Those upset about the last Star Wars films being sub-par have vindication, as court records now confirm.
Anyone with even a passing knowledge of the Star Wars franchise is aware that the final titles in the series have been regarded negatively. Sure, “The Last Jedi” and “The Rise Of Skywalker” were financial successes, but in the canon, the final movies are seen as both financial letdowns and artistically disappointing. Okay, that could be a softened assessment. Among die-hard fans, these entries are actually reviled.
It may seem odd to consider films grossing over $1 billion globally to be considered disappointments, but in the realm of the franchise, these were severe letdowns. The seventh film, “The Force Awakens,” by comparison, grossed nearly $1 billion in North America alone, more than doubling that total overseas and earning one billion more than “Skywalker.” When it came to those final releases there was vocal backlash, diminished interest, and a sharp drop-off in repeat viewings, which is a hallmark from the fanbase. Now, it has been established in a federal court these movies are less than optimal.
The way this came to be was indirect, as it involved a court case concerning — cooking oil.

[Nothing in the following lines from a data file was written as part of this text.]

(* ===== verification/Xgq.v ===== *)
(** * The XGQ rings

    [core/include/xgq_impl.h]: a pair of ring buffers in memory shared by a
    client and a server.  The submission ring (SQ) carries commands from client
    to server, the completion ring (CQ) carries answers back.  Each side keeps a
    local copy of both ring pointers and exchanges them through shared words.

    The header is compiled once per platform; what its macros select is a
    [xgq_build].  Shared memory is a map from word addresses to words, accessed
    by [ioread32] and [iowrite32] ([xgq_xocl_plat.h]; the handle is not used by
    any platform). *)
From S2P Require Import Prelude.

(** ** Platform *)

Abbreviation shared := (gmap Z Z).

Definition ioread32 (m : shared) (addr : Z) : Z := default 0 (m !! addr).
Definition iowrite32 (m : shared) (addr val : Z) : shared := <[addr := u32 val]> m.

Definition xgq_mem_write32 (m : shared) (addr val : Z) : shared := iowrite32 m addr val.
Definition xgq_reg_write32 (m : shared) (addr val : Z) : shared := iowrite32 m addr val.
Definition xgq_mem_read32 (m : shared) (addr : Z) : Z := ioread32 m addr.
Definition xgq_reg_read32 (m : shared) (addr : Z) : Z := ioread32 m addr.

(** What the platform header defines. *)
Record xgq_build := mk_build {
  XGQ_SERVER : bool;
  XGQ_MEM_REG_ACCESS_DIFFER : bool;
  BRAM_COLLISION_WORKAROUND : bool;
  XGQ_OUT_OF_ORDER_WRITE : bool;
}.

Definition xgq_read32 (b : xgq_build) (m : shared) (addr : Z) (is_mem : bool) : Z :=
  if XGQ_MEM_REG_ACCESS_DIFFER b
  then (if is_mem then xgq_mem_read32 m addr else xgq_reg_read32 m addr)
  else xgq_reg_read32 m addr.
Definition xgq_write32 (b : xgq_build) (m : shared) (addr val : Z) (is_mem : bool) : shared :=
  if XGQ_MEM_REG_ACCESS_DIFFER b
  then (if is_mem then xgq_mem_write32 m addr val else xgq_reg_write32 m addr val)
  else xgq_reg_write32 m addr val.

(** The loop of [xgq_double_read32]: [reads k] is what the [k]-th read returns,
    [odd] the parity of [i]; [None]: still reading. *)
Fixpoint double_read (fuel : nat) (reads : nat -> Z) (k : nat) (odd : bool) (v0 v1 : Z)
  : option Z :=
  if v0 =? v1 then Some v0
  else match fuel with
       | O => None
       | S fuel =>
           if odd then double_read fuel reads (S k) false v0 (reads k)
           else double_read fuel reads (S k) true (reads k) v1
       end.

Definition xgq_double_read32 (fuel : nat) (reads : nat -> Z) : option Z :=
  double_read fuel reads 1 false (u32 (reads 0%nat - 1)) (reads 0%nat).

(** ** Data *)

Definition XGQ_ALLOC_MAGIC : Z := 0x5847513F.
Definition XGQ_MAJOR : Z := 1.
Definition XGQ_MINOR : Z := 0.
Definition XGQ_MIN_NUM_SLOTS : Z := 2.
Definition XGQ_VERSION : Z := Z.shiftl XGQ_MAJOR 16 + XGQ_MINOR.
Definition GET_XGQ_MAJOR (version : Z) : Z := Z.shiftr version 16.
Definition XGQ_DOUBLE_READ : Z := Z.shiftl 1 1.
Definition XGQ_IN_MEM_PROD : Z := Z.shiftl 1 2.
Definition XGQ_INTR_ENABLE_OFFSET : Z := 12.
Definition XGQ_ENTRY_NEW_FLAG_MASK : Z := 0x80000000.

Record xgq_header := mk_xgq_header {
  xh_magic : Z;
  xh_version : Z;
  xh_slot_num : Z;
  xh_sq_offset : Z;
  xh_sq_slot_size : Z;
  xh_cq_offset : Z;
  xh_sq_consumed : Z;
  xh_cq_consumed : Z;
  xh_flags : Z;
  xh_sq_produced : Z;
  xh_cq_produced : Z;
}.

(** The header as the words it occupies, and back. *)
Definition hdr_words (h : xgq_header) : list Z :=
  [xh_magic h; xh_version h; xh_slot_num h; xh_sq_offset h; xh_sq_slot_size h; xh_cq_offset h;
   xh_sq_consumed h; xh_cq_consumed h; xh_flags h; xh_sq_produced h; xh_cq_produced h].
Definition words_hdr (w : list Z) : xgq_header :=
  let f i := nth i w 0 in
  mk_xgq_header (f 0%nat) (f 1%nat) (f 2%nat) (f 3%nat) (f 4%nat) (f 5%nat) (f 6%nat) (f 7%nat)
    (f 8%nat) (f 9%nat) (f 10%nat).

(** [sizeof] and [offsetof]. *)
Definition sizeof_header : Z := 44.
Definition sizeof_com_entry : Z := 16.
Definition off_sq_consumed : Z := 24.
Definition off_cq_consumed : Z := 28.
Definition off_sq_produced : Z := 36.
Definition off_cq_produced : Z := 40.

Record xgq_ring := mk_xgq_ring {
  xr_slot_num : Z;
  xr_slot_sz : Z;
  xr_produced : Z;
  xr_consumed : Z;
  xr_produced_addr : Z;
  xr_consumed_addr : Z;
  xr_slot_addr : Z;
}.
#[export] Instance eta_xgq_ring : Eta xgq_ring := fun r =>
  mk_xgq_ring (xr_slot_num r) (xr_slot_sz r) (xr_produced r) (xr_consumed r)
    (xr_produced_addr r) (xr_consumed_addr r) (xr_slot_addr r).

Record xgq := mk_xgq {
  xq_header_addr : Z;
  xq_flags : Z;
  xq_sq : xgq_ring;
  xq_cq : xgq_ring;
}.
#[export] Instance eta_xgq : Eta xgq := fun q =>
  mk_xgq (xq_header_addr q) (xq_flags q) (xq_sq q) (xq_cq q).

Definition XGQ_NEED_DOUBLE_READ (flags : Z) : bool := z2b (Z.land flags XGQ_DOUBLE_READ).
Definition XGQ_IS_IN_MEM_PROD (flags : Z) : bool := z2b (Z.land flags XGQ_IN_MEM_PROD).

(** ** Rings *)

Definition xgq_ring_len (nslots slotsz : Z) : Z :=
  u64 (sizeof_header + nslots * (slotsz + sizeof_com_entry)).

Fixpoint xgq_copy_to_ring (m : shared) (buf : list Z) (tgt : Z) : shared :=
  match buf with
  | [] => m
  | w :: buf => xgq_copy_to_ring (xgq_mem_write32 m tgt w) buf (u64 (tgt + 4))
  end.

Fixpoint xgq_copy_from_ring (m : shared) (src : Z) (words : nat) : list Z :=
  match words with
  | O => []
  | S n => xgq_mem_read32 m src :: xgq_copy_from_ring m (u64 (src + 4)) n
  end.

Definition xgq_init_ring (produced consumed slots slot_num slot_size : Z) : xgq_ring :=
  mk_xgq_ring (u32 slot_num) slot_size 0 0 produced consumed slots.

Definition xgq_ring_full (r : xgq_ring) : bool :=
  xr_slot_num r <=? u32 (xr_produced r - xr_consumed r).
Definition xgq_ring_empty (r : xgq_ring) : bool := xr_produced r =? xr_consumed r.

(** A read of a shared pointer, doubled where the build or the queue asks for
    it.  Nothing else runs between the two reads of a call here, so two reads
    end the loop ([double_read_stable]). *)
Definition read_ptr (b : xgq_build) (flags : Z) (m : shared) (addr : Z) (is_mem : bool)
  (single : Z) : option Z :=
  if BRAM_COLLISION_WORKAROUND b || XGQ_NEED_DOUBLE_READ flags
  then xgq_double_read32 1 (fun _ => xgq_read32 b m addr is_mem)
  else Some single.

Definition xgq_ring_read_produced (b : xgq_build) (flags : Z) (m : shared) (r : xgq_ring)
  : option xgq_ring :=
  v ← read_ptr b flags m (xr_produced_addr r) (XGQ_IS_IN_MEM_PROD flags)
        (xgq_read32 b m (xr_produced_addr r) (XGQ_IS_IN_MEM_PROD flags));
  Some (r <| xr_produced := v |>).

Definition xgq_ring_write_produced (b : xgq_build) (flags : Z) (m : shared) (r : xgq_ring)
  : shared := xgq_write32 b m (xr_produced_addr r) (xr_produced r) (XGQ_IS_IN_MEM_PROD flags).

Definition xgq_ring_read_consumed (b : xgq_build) (flags : Z) (m : shared) (r : xgq_ring)
  : option xgq_ring :=
  v ← read_ptr b flags m (xr_consumed_addr r) true (xgq_mem_read32 m (xr_consumed_addr r));
  Some (r <| xr_consumed := v |>).

Definition xgq_ring_write_consumed (m : shared) (r : xgq_ring) : shared :=
  xgq_mem_write32 m (xr_consumed_addr r) (xr_consumed r).

(** 32-bit products, 64-bit sums. *)
Definition xgq_ring_slot_ptr_produced (r : xgq_ring) : Z :=
  u64 (xr_slot_addr r + u32 (xr_slot_sz r * Z.land (xr_produced r) (u32 (xr_slot_num r - 1)))).
Definition xgq_ring_slot_ptr_consumed (r : xgq_ring) : Z :=
  u64 (xr_slot_addr r + u32 (xr_slot_sz r * Z.land (xr_consumed r) (u32 (xr_slot_num r - 1)))).

(** ** Queue operations *)

(** The ring a side produces on, and the one it consumes from. *)
Definition prod_ring (b : xgq_build) (q : xgq) : xgq_ring :=
  if XGQ_SERVER b then xq_cq q else xq_sq q.
Definition cons_ring (b : xgq_build) (q : xgq) : xgq_ring :=
  if XGQ_SERVER b then xq_sq q else xq_cq q.
Definition set_prod_ring (b : xgq_build) (q : xgq) (r : xgq_ring) : xgq :=
  if XGQ_SERVER b then q <| xq_cq := r |> else q <| xq_sq := r |>.
Definition set_cons_ring (b : xgq_build) (q : xgq) (r : xgq_ring) : xgq :=
  if XGQ_SERVER b then q <| xq_sq := r |> else q <| xq_cq := r |>.

Definition xgq_can_produce (b : xgq_build) (m : shared) (q : xgq) : option (bool * xgq) :=
  if negb (xgq_ring_full (prod_ring b q)) then Some (true, q)
  else
    r ← xgq_ring_read_consumed b (xq_flags q) m (prod_ring b q);
    Some (negb (xgq_ring_full r), set_prod_ring b q r).

Definition xgq_can_consume (b : xgq_build) (m : shared) (q : xgq) : option (bool * xgq) :=
  if negb (xgq_ring_empty (cons_ring b q)) then Some (true, q)
  else
    r ← xgq_ring_read_produced b (xq_flags q) m (cons_ring b q);
    Some (negb (xgq_ring_empty r), set_cons_ring b q r).

(** Result: error number, slot address, the queue. *)
Definition xgq_produce (b : xgq_build) (m : shared) (q : xgq) : option (Z * option Z * xgq) :=
  c ← xgq_can_produce b m q;
  let '(ok, q) := c in
  if negb ok then Some (- ENOSPC, None, q)
  else
    let r := prod_ring b q in
    Some (0, Some (xgq_ring_slot_ptr_produced r),
          set_prod_ring b q (r <| xr_produced := u32 (xr_produced r + 1) |>)).

(** With out-of-order writes the slot is polled for the flag of a new entry,
    which is then cleared; [None]: the flag is not there yet. *)
Definition wait_new_flag (m : shared) (addr : Z) : option shared :=
  let val := xgq_mem_read32 m addr in
  if z2b (Z.land val XGQ_ENTRY_NEW_FLAG_MASK)
  then Some (xgq_mem_write32 m addr (Z.land val (2 ^ 32 - 1 - XGQ_ENTRY_NEW_FLAG_MASK)))
  else None.

Definition xgq_consume (b : xgq_build) (m : shared) (q : xgq)
  : option (Z * option Z * xgq * shared) :=
  c ← xgq_can_consume b m q;
  let '(ok, q) := c in
  if negb ok then Some (- ENOENT, None, q, m)
  else
    let r := cons_ring b q in
    let slot := xgq_ring_slot_ptr_consumed r in
    let q := set_cons_ring b q (r <| xr_consumed := u32 (xr_consumed r + 1) |>) in
    m ← (if XGQ_OUT_OF_ORDER_WRITE b then wait_new_flag m slot else Some m);
    Some (0, Some slot, q, m).

Definition xgq_notify_peer_produced (b : xgq_build) (m : shared) (q : xgq) : shared :=
  xgq_ring_write_produced b (xq_flags q) m (prod_ring b q).
Definition xgq_notify_peer_consumed (b : xgq_build) (m : shared) (q : xgq) : shared :=
  xgq_ring_write_consumed m (cons_ring b q).

(** ** Allocation and attachment *)

Definition xgq_fast_forward (b : xgq_build) (flags : Z) (m : shared) (r : xgq_ring)
  : option xgq_ring :=
  r ← xgq_ring_read_produced b flags m r; xgq_ring_read_consumed b flags m r.

Definition xgq_soft_reset (b : xgq_build) (flags : Z) (m : shared) (r : xgq_ring)
  : option (xgq_ring * shared) :=
  r ← xgq_ring_read_produced b flags m r;
  let r := r <| xr_consumed := xr_produced r |> in
  Some (r, xgq_ring_write_consumed m r).

(** The addresses of the producer pointers, and the interrupt enable write
    through the register [en] when they are registers. *)
Definition producer_addrs (flags : Z) (m : shared) (ring_addr sq_produced cq_produced en : Z)
  : Z * Z * shared :=
  if XGQ_IS_IN_MEM_PROD flags
  then (u64 (ring_addr + off_sq_produced), u64 (ring_addr + off_cq_produced), m)
  else (sq_produced, cq_produced, xgq_reg_write32 m (u64 (en + XGQ_INTR_ENABLE_OFFSET)) 1).

Definition xgq_init (b : xgq_build) (flags : Z) (m : shared)
  (ring_addr n_slots slot_size sq_produced cq_produced : Z) : option (xgq * shared) :=
  let flags := u32 flags in
  let flags := if BRAM_COLLISION_WORKAROUND b then Z.lor flags XGQ_DOUBLE_READ else flags in
  let '(sqprod, cqprod, m) :=
    producer_addrs flags m ring_addr sq_produced cq_produced cq_produced in
  let sq := xgq_init_ring sqprod (u64 (ring_addr + off_sq_consumed))
              (u64 (ring_addr + sizeof_header)) n_slots slot_size in
  let cq := xgq_init_ring cqprod (u64 (ring_addr + off_cq_consumed))
              (u64 (ring_addr + sizeof_header + n_slots * slot_size)) n_slots sizeof_com_entry in
  let hdr := mk_xgq_header 0 XGQ_VERSION (u32 n_slots) (u32 (xr_slot_addr sq - ring_addr))
               slot_size (u32 (xr_slot_addr cq - ring_addr)) 0 0 flags 0 0 in
  let m := xgq_copy_to_ring m (hdr_words hdr) ring_addr in
  s ← xgq_soft_reset b flags m sq;
  let '(sq, m) := s in
  c ← xgq_soft_reset b flags m cq;
  let '(cq, m) := c in
  let m := xgq_copy_to_ring m [XGQ_ALLOC_MAGIC] ring_addr in
  Some (mk_xgq ring_addr flags sq cq, m).

Definition total_len (numslots : Z) (slot_size : list Z) : Z :=
  foldl (fun len s => u32 (len + xgq_ring_len numslots s)) 0 slot_size.

(** [numslots] doubles below [2^31], so 31 rounds end the loop
    ([num_slots_loop_ok]). *)
Fixpoint num_slots_loop (fuel : nat) (rlen : Z) (slot_size : list Z) (total numslots : Z)
  : option Z :=
  if (total <=? rlen) && (numslots <? 2 ^ 31) then
    match fuel with
    | O => None
    | S fuel =>
        let numslots := u32 (Z.shiftl numslots 1) in
        num_slots_loop fuel rlen slot_size (total_len numslots slot_size) numslots
    end
  else Some numslots.

Definition xgq_alloc_num_slots (rlen : Z) (slot_size : list Z) : option Z :=
  n ← num_slots_loop 31 rlen slot_size 0 1; Some (Z.shiftr n 1).

(** Result: error number, and on success the queue, the memory and the ring
    length used. *)
Definition xgq_alloc (b : xgq_build) (flags : Z) (m : shared)
  (ring_addr ring_len slot_size sq_produced cq_produced : Z)
  : option (Z + xgq * shared * Z) :=
  if z2b (slot_size mod 4) then Some (inl (- EINVAL))
  else
    n ← xgq_alloc_num_slots ring_len [slot_size];
    let numslots := u32 n in
    if numslots <? XGQ_MIN_NUM_SLOTS then Some (inl (- E2BIG))
    else
      r ← xgq_init b flags m ring_addr numslots slot_size sq_produced cq_produced;
      Some (inr (r.1, r.2, xgq_ring_len numslots slot_size)).

Fixpoint group_init (b : xgq_build) (flags : Z) (m : shared) (raddr numslots : Z)
  (slot_size : list Z) : option (list xgq * shared * Z) :=
  match slot_size with
  | [] => Some ([], m, raddr)
  | s :: slot_size =>
      r ← xgq_init b flags m raddr numslots s 0 0;
      g ← group_init b flags r.2 (u64 (raddr + xgq_ring_len numslots s)) numslots slot_size;
      Some (r.1 :: g.1.1, g.1.2, g.2)
  end.

Definition xgq_group_alloc (b : xgq_build) (flags : Z) (m : shared) (ring_addr ring_len : Z)
  (a_slot_size : list Z) (max_slots : Z) : option (Z + list xgq * shared * Z) :=
  let flags := Z.lor flags XGQ_IN_MEM_PROD in
  if existsb (fun s => z2b (s mod 4)) a_slot_size then Some (inl (- EINVAL))
  else
    n ← xgq_alloc_num_slots ring_len a_slot_size;
    let numslots := u32 n in
    if numslots <? XGQ_MIN_NUM_SLOTS then Some (inl (- E2BIG))
    else
      let numslots := if z2b max_slots && (max_slots <? numslots) then max_slots else numslots in
      g ← group_init b flags m ring_addr numslots a_slot_size;
      Some (inr (g.1.1, g.1.2, u64 (g.2 - ring_addr))).

Definition xgq_attach (b : xgq_build) (flags : Z) (m : shared)
  (ring_addr sq_produced cq_produced : Z) : option (Z + xgq * shared) :=
  if negb (xgq_mem_read32 m ring_addr =? XGQ_ALLOC_MAGIC) then Some (inl (- EAGAIN))
  else
    let hdr := words_hdr (xgq_copy_from_ring m ring_addr 11) in
    let nslots := xh_slot_num hdr in
    if negb (GET_XGQ_MAJOR (xh_version hdr) =? XGQ_MAJOR) then Some (inl (- EOPNOTSUPP))
    else if (nslots <? XGQ_MIN_NUM_SLOTS) || z2b (Z.land nslots (nslots - 1))
    then Some (inl (- EPROTO))
    else
      let flags := Z.lor (Z.lor (u32 flags) (Z.land (xh_flags hdr) XGQ_DOUBLE_READ))
                         (Z.land (xh_flags hdr) XGQ_IN_MEM_PROD) in
      let '(sqprod, cqprod, m) :=
        producer_addrs flags m ring_addr sq_produced cq_produced sq_produced in
      let sq := xgq_init_ring sqprod (u64 (ring_addr + off_sq_consumed))
                  (u64 (ring_addr + xh_sq_offset hdr)) (xh_slot_num hdr) (xh_sq_slot_size hdr) in
      let cq := xgq_init_ring cqprod (u64 (ring_addr + off_cq_consumed))
                  (u64 (ring_addr + xh_cq_offset hdr)) (xh_slot_num hdr) sizeof_com_entry in
      sq ← xgq_fast_forward b flags m sq;
      cq ← xgq_fast_forward b flags m cq;
      Some (inr (mk_xgq ring_addr flags sq cq, m)).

This derives from the formally infamous 9th Circuit Court of Appeals, long renowned for wildly speculative decisions from the bench. In recent years, the Trump administration and Senate Majority Leader Mitch McConnell worked hard to fill more federal benches with conservative judges, and the 9th Circuit has seen the inclusion of more of those placements, leading to some more level-headed rulings. Also some mirthful opinions, it seems.
In the case in question, there was a decision to be made regarding the labeling of Wesson brand cooking oil. The suit, begun in 2011, revolved around the label bearing the phrase “100% Natural,” which has been contested as the product is found to be made from genetically modified ingredients. The suit has been argued further regarding payouts to the class suit decision, and to the subsequent sale of the brand by ConAgra Foods to Richardson Co. This is where the reference to Star Wars came into the ruling.

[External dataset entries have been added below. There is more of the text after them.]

Lemma copy_to_from buf : forall m tgt,
  0 <= tgt -> tgt + 4 * Z.of_nat (length buf) <= 2 ^ 64 ->
  xgq_copy_from_ring (xgq_copy_to_ring m buf tgt) tgt (length buf) = u32 <$> buf.
Proof.
  induction buf as [|w buf IH]; intros m tgt Ht Hl; cbn [xgq_copy_to_ring length xgq_copy_from_ring] in *;
    [done|].
  rewrite fmap_cons. destruct buf as [|w' buf].
  { cbn. f_equal. apply ioread_write_eq. }
  cbn [length] in Hl. rewrite u64_small by lia. f_equal.
  - unfold xgq_mem_read32. rewrite copy_to_outside.
    + apply ioread_write_eq.
    + lia.
    + cbn [length]. lia.
    + intros (j & Hj & E). lia.
  - apply IH; cbn [length]; lia.
Qed.

Lemma length_copy_from m n : forall src, length (xgq_copy_from_ring m src n) = n.
Proof. induction n as [|n IH]; intros src; cbn [xgq_copy_from_ring length]; [done|]. by rewrite IH. Qed.

Lemma take_copy_from m k : forall n src, (k <= n)%nat ->
  take k (xgq_copy_from_ring m src n) = xgq_copy_from_ring m src k.
Proof.
  induction k as [|k IH]; intros [|n] src Hk; try done; [lia|].
  cbn [xgq_copy_from_ring take]. f_equal. apply IH. lia.
Qed.

Lemma fmap_u32_id l : Forall (fun w => 0 <= w < 2 ^ 32) l -> u32 <$> l = l.
Proof. induction 1 as [|w l Hw _ IH]; [done|]. rewrite fmap_cons, IH, u32_small; [done|lia]. Qed.

(** ** Double reads *)

Lemma double_read_stable (v : Z) : 0 <= v < 2 ^ 32 -> xgq_double_read32 1 (fun _ => v) = Some v.
Proof.
  intros Hv. unfold xgq_double_read32. cbn [double_read].
  assert (u32 (v - 1) =? v = false) as ->.
  { apply Z.eqb_neq. unfold u32. destruct (decide (v = 0)) as [->|]; [done|].
    rewrite Z.mod_small by lia. lia. }
  by rewrite Z.eqb_refl.
Qed.

Lemma double_read_S fuel reads k odd v0 v1 :
  double_read (S fuel) reads k odd v0 v1 =
  if v0 =? v1 then Some v0
  else if odd then double_read fuel reads (S k) false v0 (reads k)
       else double_read fuel reads (S k) true (reads k) v1.
Proof. done. Qed.

(** The last two reads are the two values compared. *)
Lemma double_read_sound fuel reads : forall k (odd : bool) v0 v1 v,
  (if odd then v0 else v1) = reads k -> double_read fuel reads (S k) odd v0 v1 = Some v ->
  v = reads k /\ v0 = v1 \/ exists j, (k <= j)%nat /\ reads j = v /\ reads (S j) = v.
Proof.
  induction fuel as [|fuel IH]; intros k odd v0 v1 v Hlast Hd.
  { cbn [double_read] in Hd. destruct (Z.eqb_spec v0 v1) as [->|]; [|done]. injection Hd as <-.
    left. by destruct odd. }
  rewrite double_read_S in Hd.
  destruct (Z.eqb_spec v0 v1) as [->|Hne]; [injection Hd as <-; left; by destruct odd|].
  right. destruct odd; subst.
  - apply IH in Hd; [|done]. destruct Hd as [[-> E]|(j & Hj & H)]; [|exists j; split; [lia|done]].
    exists k. split; [lia|]. split; [|done]. by rewrite <- E.
  - apply IH in Hd; [|done]. destruct Hd as [[-> E]|(j & Hj & H)]; [|exists j; split; [lia|done]].
    exists k. split; [lia|]. split; [|done]. by rewrite E.
Qed.

Lemma double_read_complete fuel reads : forall k (odd : bool) v0 v1 j,
  (if odd then v0 else v1) = reads k -> (k <= j)%nat -> (j - k < fuel)%nat ->
  reads j = reads (S j) -> is_Some (double_read fuel reads (S k) odd v0 v1).
Proof.
  induction fuel as [|fuel IH]; intros k odd v0 v1 j Hlast Hkj Hf Hj; [lia|].
  rewrite double_read_S. destruct (Z.eqb_spec v0 v1); [by eexists|].
  destruct (decide (j = k)) as [->|].
  - destruct odd; subst; destruct fuel; cbn [double_read].
    all: replace (_ =? _) with true by lia; by eexists.
  - destruct odd; (eapply (IH (S k) _ _ _ j); [done|lia|lia|done]).
Qed.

Judge Kenneth K. Lee, one of the newer Trump appointees, gave an opinion where he was commenting on the response from ConAgra.
Simply put, Richardson, the new owner of Wesson Oil, can resume using the ‘100% Natural’ label at any time it wishes, thereby depriving the class of any value theoretically afforded by the injunction. ConAgra thus essentially agreed not to do something over which it lacks the power to do.

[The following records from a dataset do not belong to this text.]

Lemma num_slots_spec rlen ss :
  ss <> [] -> Forall (fun s => 0 <= s) ss -> 0 <= rlen < 2 ^ 31 -> len_sum 2 ss < 2 ^ 32 ->
  exists k, 0 <= k <= 30 /\ xgq_alloc_num_slots rlen ss = Some (2 ^ k) /\
    (1 <= k -> len_sum (2 ^ k) ss <= rlen) /\ rlen < len_sum (2 ^ (k + 1)) ss.
Proof.
  intros Hne Hss Hr H2.
  destruct (num_slots_loop_ok rlen ss Hss Hne Hr H2 30 1) as (j & Hj & E & H1 & H3); [lia|lia|lia|].
  exists (j - 1). split; [lia|]. unfold xgq_alloc_num_slots. rewrite (num_slots_loop_S 30).
  replace ((0 <=? rlen) && (1 <? 2 ^ 31)) with true by (destruct (Z.leb_spec 0 rlen); [done|lia]).
  cbv zeta. change (u32 (Z.shiftl 1 1)) with (2 ^ 1). rewrite E.
  cbn [mbind option_bind]. split; [|split].
  - f_equal. rewrite Z.shiftr_div_pow2 by lia. rewrite <- (Z.pow_sub_r 2 j 1) by lia. done.
  - intros. apply H1. lia.
  - by replace (j - 1 + 1) with j by lia.
Qed.

(** For a memory below 2 GiB and slots of which two fit 32-bit sizes, the
    number of slots computed for a group of queues is the largest power of two
    for which all rings fit (1 when not even two slots fit), and the loop
    ends. *)
Theorem xgq_alloc_num_slots_largest rlen ss :
  ss <> [] -> Forall (fun s => 0 <= s) ss -> 0 <= rlen < 2 ^ 31 -> len_sum 2 ss < 2 ^ 32 ->
  exists k, 0 <= k <= 30 /\ xgq_alloc_num_slots rlen ss = Some (2 ^ k) /\
    (1 <= k -> len_sum (2 ^ k) ss <= rlen) /\ rlen < len_sum (2 ^ (k + 1)) ss.
Proof. apply num_slots_spec. Qed.

Lemma xgq_alloc_num_slots_largest_witness :
  exists k, xgq_alloc_num_slots 4096 [512; 256] = Some (2 ^ k) /\
    (1 <= k -> len_sum (2 ^ k) [512; 256] <= 4096) /\ 4096 < len_sum (2 ^ (k + 1)) [512; 256].
Proof.
  destruct (xgq_alloc_num_slots_largest 4096 [512; 256]) as (k & _ & H);
    [done|repeat constructor; lia|lia|reflexivity|]. by exists k.
Defined.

Then, expanding on this position, Lee invoked the movies in order to make his point.
That is like George Lucas promising no more mediocre and schlocky Star Wars sequels shortly after selling the franchise to Disney. Such a promise would be illusory.
This comment carried the footnote, where Lee specified his reference. “As evident by Disney’s production of The Last Jedi and The Rise of Skywalker.”
#appellatetwitter Also, the Ninth Circuit makes it official, holding that, as a matter of law, Disney’s THE LAST JEDI was “mediocre and schlocky.” https://t.co/G0RE56hPXP pic.twitter.com/Cxkstoy6Ji
— tedfrank 💉 (@tedfrank) June 1, 2021
And thus it has been established. Now if there are arguments arising from the opinions of these titles there is a ruling that can be pointed out — and arguments are sure to be made. Those last two films saw divisive reactions between critics and fans, and they even carry opposing results. On Rotten Tomatoes, “The Last Jedi” was favored by critics and reviled by the fans — 90%, to 42% favorable — and “The Rise Of Skywalker” saw the reverse reaction, with only 51% of critics giving it high marks and the audience praise set at 86%.
Now, the squabbling can be augmented with official court records to be referenced as evidence.